Besides the nine fullt-time faculty members with a core focus on security, a number of other excellent colleagues at UCL have a track record of contributions in security, supporting teaching and research. Here is just a handful:

  • Prof. Brad Karp is an expert in networking and systems and has made seminal contributions to automatic worm detections and containment.
  • Dr David Clark specializes in software engineering with a core interest in information flow techniques for confidentiality, software security and lately malware.
  • Dr Earl Barr researches software engineering, and has researched security bugs, and malware as well as ideas for simple key management.
  • Prof. Ingemar Cox (part-time at UCL) is a world expert in multimedia security, watermarking and information hiding.
  • Prof. Yvo Desmedt (part-time at UCL) is a renowned cryptographer with key contributions in group key exchange, zero-knowledge and all fields of symmetric and asymmetric cryptography.

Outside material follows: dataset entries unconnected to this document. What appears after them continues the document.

(** The verification either raises the [KeyError] or finds nothing. *)
Lemma verify_spec transcripts :
  (existsb labelled transcripts = true
   ∧ verify transcripts [] = Except (KeyError (str "transcript_id")))
  ∨ (existsb labelled transcripts = false ∧ verify transcripts [] = Ok []).
Proof.
  induction transcripts as [|t rest IH]; [by right|].
  cbn [verify existsb]. unfold labelled at 1 3.
  destruct (py_in (str "ROBOT:") (transcript_text t)); [by left|].
  destruct (py_in (str "EXPERIMENTER:") (transcript_text t)); [by left|].
  exact IH.
Qed.

(** What a run on an existing raw directory leaves behind. *)
Lemma main_spec lib folder :
  ∃ out transcripts errors,
    snd (process_files lib (sorted (glob_txt folder)) [] []) = (transcripts, errors)
    ∧ fst (process_files lib (sorted (glob_txt folder)) [] []) = out
    ∧ output_file (main lib (Some folder))
      = match transcripts with [] => None | _ :: _ => Some transcripts end
    ∧ ending (main lib (Some folder))
      = match verify transcripts [] with Ok _ => Ok tt | Except e => Except e end
    ∧ printed_lines (main lib (Some folder))
      = [ProcessingFrom] ++ out
        ++ ([ProcessingSummary (length (glob_txt folder)) (length transcripts)
               (length errors)]
            ++ match errors with [] => [] | _ :: _ => [ErrorsEncountered errors] end)
        ++ match verify transcripts [] with
           | Ok [] => [AllLabelsMasked; OutputSaved]
           | Ok (i :: issues) => [IssuesFound (i :: issues); OutputSaved]
           | Except _ => []
           end.
Proof.
  unfold main.
  destruct (process_files lib (sorted (glob_txt folder)) [] [])
    as [out [transcripts errors]].
  exists out, transcripts, errors. cbn [fst snd].
  destruct (verify transcripts []) as [[|i issues]|e]; cbn [printed_lines output_file ending];
    repeat split; by rewrite <- ?app_assoc, ?app_nil_r.
Qed.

The full list of other colleagues working in security, including visiting researchers, post-doctoral researchers and research students list many more people — making UCL one of the largest research group in Information Security in Europe.

London Crypto Festival

19 December 2013

I had the opportunity to speak as part of a panel at the London Crypto Festival on November 30th 2013. My main point was that we have not one, but many ways to protect privacy in on-line services. Therefore consumers and citizens should demand from their service and software providers strong protections for their privacy, and come to expect them. The examples I used are from what I know best, namely smart metering privacy for which we have proposed in the past very credible protocols for privacy friendly billing and statistics.

My Crypto Party Presentation can be found here.

Moving to UCL …

31 October 2013

After a good few years at Microsoft Research, I am now moving to University College London to take a position on Security and Privacy Engineering, at the Computer Science Department.

I am joining a fantastic team of researchers: Angela Sasse heads the group and is doing pioneering work on human aspects of security; Jens Groth is an expert on cryptography, and zero knowledge; Nicolas Courtois is a leading cryptanalyst, and has hit the news many times in the past by demonstrating vulnerabilities in deployed systems. Alongside myself, Emiliano De Cristofaro, who works on applied cryptography and privacy, and David Pym, who has a dual interest in formal methods and economics of security, are also joining the group.

One of my first non-research tasks at UCL is to teach the  Computer Security 1 course, which is a broad introduction to the basics of computer security. As a matter of principle, namely that the highest levels of quality of protection are achieved when computer security is discussed in public, I consider that the class to be a public event and open to anyone who would like to attend (subject to space restrictions). So if you are based in London, and would like access, just let me know.